--- Exercise details ---
Your task is to quote the listing below exactly, beginning with its first line and ending on the line bearing "Context (config : ChunkMediaWriteConfig)".

--- Data supplied ---
[Start of Attachment]

(** Nothing but the media changed, and no read noticed. *)
Definition quiet (k k' : Kst K) : Prop :=
  ks_index k' = ks_index k ∧ ks_allocator k' = ks_allocator k ∧ ks_slots k' = ks_slots k ∧
  ∀ c, read_alone config sb k' c = read_alone config sb k c.

Lemma quiet_refl k : quiet k k.
Proof. by split_and!. Qed.

Lemma quiet_trans k1 k2 k3 : quiet k1 k2 → quiet k2 k3 → quiet k1 k3.
Proof. intros (A1 & B1 & C1 & D1) (A2 & B2 & C2 & D2). split_and!; congruence || (intros c; by rewrite D2). Qed.

Lemma quiet_slots k k' : quiet (idle k) (idle k') → length (ks_slots k') = length (ks_slots k).
Proof. intros (_ & _ & E & _). by rewrite <-(idle_slots k'), <-(idle_slots k), E. Qed.

(** A write to a spare lane is quiet and keeps what other slots have staged. *)
Lemma lane_frame_quiet k m' s lane :
  kst_inv k → lane_frame config sb s lane (ks_media k) m' → spare_lane sb k s lane →
  let k' := mkKst (ks_index k) m' (ks_slots k) (ks_allocator k) in kst_inv k' ∧ quiet k k'.
Proof.
  intros Hi Hf Hsp k'. assert (kst_inv k') as Hi' by (apply (inv_same _ _ k); try done; apply Hi || apply Hf).
  split; [done|]. split_and!; try done. intros c. by apply (read_framed _ _ k k' s lane).
Qed.
(* ===== verification/KstBoot.v ===== *)
(** Starting a storage target and its life as a whole: the slot owners are rebuilt from the
    recovered index, any history of requests keeps the invariant, a restart changes no
    read, and the listing of occupied granules pages through all of them. *)
From stdpp Require Import sorting.
From S2P Require Import Prelude Bytes Device KixTypes Arena ArenaInv ArenaOps Kp2 ChunkMedia ChunkMediaGeo ChunkMediaIO ChunkMediaState Engine EngineProps Kst KstPack KstIndex KstInv KstOps KstPackProps.

Section boot.
Context `{Crc32} {K : Type} `{ChunkIndexSpec K}.
Context (config : ChunkMediaWriteConfig) (sb : ChunkMediaSuperblock).

Abbreviation drive_id := (mc_drive_id config).
Abbreviation layout := (sb_layout sb).
Abbreviation kst_inv := (kst_inv config sb).

(** ** Rebuilding the slot owners *)

Abbreviation slot_of := (chunk_media_slot_index_for_record layout).

(** Every record has a slot, and no two chunks have the same. *)
Definition placeable (lv : ChunkId → option LocationRecord) : Prop :=
  (∀ c r, lv c = Some r → ∃ s, slot_of r = Ok s) ∧
  (∀ c c' r r' s, lv c = Some r → lv c' = Some r' → slot_of r = Ok s → slot_of r' = Ok s → c = c').

Lemma slot_of_lane r s :
  layout_fits layout → location_record_wf r → slot_of r = Ok s → ∃ lane, at_lane sb r s lane.
Proof.
  intros Hf (_ & Hu & [Hl _] & _). unfold chunk_media_slot_index_for_record.
  intros ([s' lane] & Ha & [= <-])%result_bind_Ok. exists lane. by apply address_at_lane.
Qed.

(** The owners after the entries [seen]. *)
Record rebuilt (ix0 : K) (seen : list (ChunkId * LocationRecord)) (acc : K * list SlotPublicationState) : Prop := {
  rb_ok : ix_ok drive_id acc.1;
  rb_live : ∀ c, ix_live acc.1 c = ix_live ix0 c;
  rb_len : len acc.2 = Z.max (key_slots layout) 1;
  rb_idle : ∀ i st, acc.2 !! i = Some st → sp_busy st = false;
  rb_owner : ∀ s o, 0 ≤ s → acc.2 !! Z.to_nat s ≫= sp_current = Some o ↔
    (po_chunk_id o, po_record o) ∈ seen ∧ slot_of (po_record o) = Ok s;
  rb_seen : ∀ c r, (c, r) ∈ seen → ∃ s, 0 ≤ s ∧ slot_of r = Ok s;
  rb_inverse : ∀ s, 0 ≤ s → ix_owner acc.1 drive_id s = owner_view <$> (acc.2 !! Z.to_nat s ≫= sp_current);
}.

Lemma rebuilt_install ix0 seen ix pubs c r s st :
  rebuilt ix0 seen (ix, pubs) → 0 ≤ s → slot_of r = Ok s → pubs !! Z.to_nat s = Some st →
  sp_current st = None ∨ sp_current st = Some (mkOwner c r) →
  rebuilt ix0 (seen ++ [(c, r)])
    (ix_seed drive_id s c (lr_generation r) ix,
     <[Z.to_nat s := mkSlotState (Some (mkOwner c r)) (sp_busy st)]> pubs).
Proof.
  intros [Hok Hlive Hlen Hidle Hown Hsn Hinv] Hs Es Hst Hcur. cbn [fst snd] in *.
  destruct (ix_seed_spec drive_id ix s c (lr_generation r) Hok) as (Hok' & Hl' & Ho').
  pose proof (lookup_lt_Some _ _ _ Hst) as Hlt.
  assert (∀ s', 0 ≤ s' → <[Z.to_nat s := mkSlotState (Some (mkOwner c r)) (sp_busy st)]> pubs !! Z.to_nat s' ≫= sp_current
    = if decide (s' = s) then Some (mkOwner c r) else pubs !! Z.to_nat s' ≫= sp_current) as Hlk.
  { intros s' Hs'. case_decide as E; [subst s'; by rewrite list_lookup_insert_eq|by rewrite list_lookup_insert_ne by lia]. }
  assert (pubs !! Z.to_nat s ≫= sp_current = sp_current st) as Hcs by (by rewrite Hst).
  constructor; cbn [fst snd]; [done| |by rewrite length_insert| | | |].
  - intros c'. by rewrite Hl'.
  - intros i st' [(_ & E & _)|[_ ?]]%list_lookup_insert_Some; [rewrite <-E; cbn; by eapply Hidle|by eapply Hidle].
  - intros s' o Hs'. rewrite Hlk by done. rewrite elem_of_app, list_elem_of_singleton. case_decide as E.
    + subst s'. split.
      * intros [= <-]. split; [by right|done].
      * intros [[Hin|Heq] Hso]; [|by destruct o; cbn in Heq; simplify_eq].
        assert (sp_current st = Some o) as Eo by (rewrite <-Hcs; by apply Hown).
        rewrite Eo in Hcur. destruct Hcur as [|Hcur]; [done|by rewrite Hcur].
    + rewrite Hown by done. split; [intros [? ?]; auto|]. intros [[?|[= ? Er]] Hso]; [done|].
      rewrite Er, Es in Hso. by injection Hso as ->.
  - intros c' r' [Hin|[= -> ->]%list_elem_of_singleton]%elem_of_app; [by eapply Hsn|by exists s].
  - intros s' Hs'. rewrite Ho', Hlk by done. unfold owner_set. case_decide; [|by apply Hinv].
    rewrite Hinv, Hcs by done. destruct Hcur as [-> | ->]; [done|]. cbn. by rewrite Z.leb_refl.
Qed.

Lemma publish_recovered_spec ix0 seen acc c r :
  layout_fits layout → rebuilt ix0 seen acc →
  (∀ c r, (c, r) ∈ seen → ix_live ix0 c = Some r) → ix_live ix0 c = Some r →
  match publish_recovered sb acc (c, r) with
  | Ok acc' => rebuilt ix0 (seen ++ [(c, r)]) acc'
  | Err e => e = InvalidData ∧ ¬ placeable (ix_live ix0)
  end.
Proof.
  intros Hfit Hrb Hseen Hl. destruct acc as [ix pubs]. unfold publish_recovered.
  pose proof Hrb as [Hok Hlive Hlen Hidle Hown _ Hinv]. cbn [fst snd] in *.
  destruct (ix_live_wf drive_id ix c r Hok ltac:(by rewrite Hlive)) as (_ & Hwf & Hd).
  destruct (slot_of r) as [s|e] eqn:Es; cbn [map_err].
  2:{ cbn [mbind result_mbind result_bind]. split; [done|]. intros [Hall _].
      destruct (Hall c r Hl) as [s Hs]. by rewrite Es in Hs. }
  rewrite result_bind_eq, Hd. destruct (slot_of_lane r s Hfit Hwf Es) as (lane & (Hs & _) & _).
  destruct (lookup_lt_is_Some_2 pubs (Z.to_nat s)) as [st Hst]; [lia|]. rewrite Hst. cbn [ok_or]. rewrite result_bind_eq.
  destruct (sp_current st) as [ex|] eqn:Ecur; [|apply rebuilt_install; auto with lia].
  assert ((po_chunk_id ex, po_record ex) ∈ seen ∧ slot_of (po_record ex) = Ok s) as [Hex Hexs].
  { apply Hown; [lia|]. by rewrite Hst. }
  case_bool_decide as Hc; cbn [negb].
  - assert (ex = mkOwner c r) as ->.
    { apply Hseen in Hex. rewrite Hc, Hl in Hex. destruct ex; cbn in *. by simplify_eq. }
    cbn [po_record]. rewrite Z.leb_refl. apply rebuilt_install; auto with lia.
  - split; [done|]. intros [_ Hinj]. apply Hc. eapply Hinj; [by apply Hseen|exact Hl|done|done].
Qed.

[End of Attachment]

--- Exercise result ---
(** Nothing but the media changed, and no read noticed. *)
Definition quiet (k k' : Kst K) : Prop :=
  ks_index k' = ks_index k ∧ ks_allocator k' = ks_allocator k ∧ ks_slots k' = ks_slots k ∧
  ∀ c, read_alone config sb k' c = read_alone config sb k c.

Lemma quiet_refl k : quiet k k.
Proof. by split_and!. Qed.

Lemma quiet_trans k1 k2 k3 : quiet k1 k2 → quiet k2 k3 → quiet k1 k3.
Proof. intros (A1 & B1 & C1 & D1) (A2 & B2 & C2 & D2). split_and!; congruence || (intros c; by rewrite D2). Qed.

Lemma quiet_slots k k' : quiet (idle k) (idle k') → length (ks_slots k') = length (ks_slots k).
Proof. intros (_ & _ & E & _). by rewrite <-(idle_slots k'), <-(idle_slots k), E. Qed.

(** A write to a spare lane is quiet and keeps what other slots have staged. *)
Lemma lane_frame_quiet k m' s lane :
  kst_inv k → lane_frame config sb s lane (ks_media k) m' → spare_lane sb k s lane →
  let k' := mkKst (ks_index k) m' (ks_slots k) (ks_allocator k) in kst_inv k' ∧ quiet k k'.
Proof.
  intros Hi Hf Hsp k'. assert (kst_inv k') as Hi' by (apply (inv_same _ _ k); try done; apply Hi || apply Hf).
  split; [done|]. split_and!; try done. intros c. by apply (read_framed _ _ k k' s lane).
Qed.
(* ===== verification/KstBoot.v ===== *)
(** Starting a storage target and its life as a whole: the slot owners are rebuilt from the
    recovered index, any history of requests keeps the invariant, a restart changes no
    read, and the listing of occupied granules pages through all of them. *)
From stdpp Require Import sorting.
From S2P Require Import Prelude Bytes Device KixTypes Arena ArenaInv ArenaOps Kp2 ChunkMedia ChunkMediaGeo ChunkMediaIO ChunkMediaState Engine EngineProps Kst KstPack KstIndex KstInv KstOps KstPackProps.

Section boot.
Context `{Crc32} {K : Type} `{ChunkIndexSpec K}.
Context (config : ChunkMediaWriteConfig) (sb : ChunkMediaSuperblock).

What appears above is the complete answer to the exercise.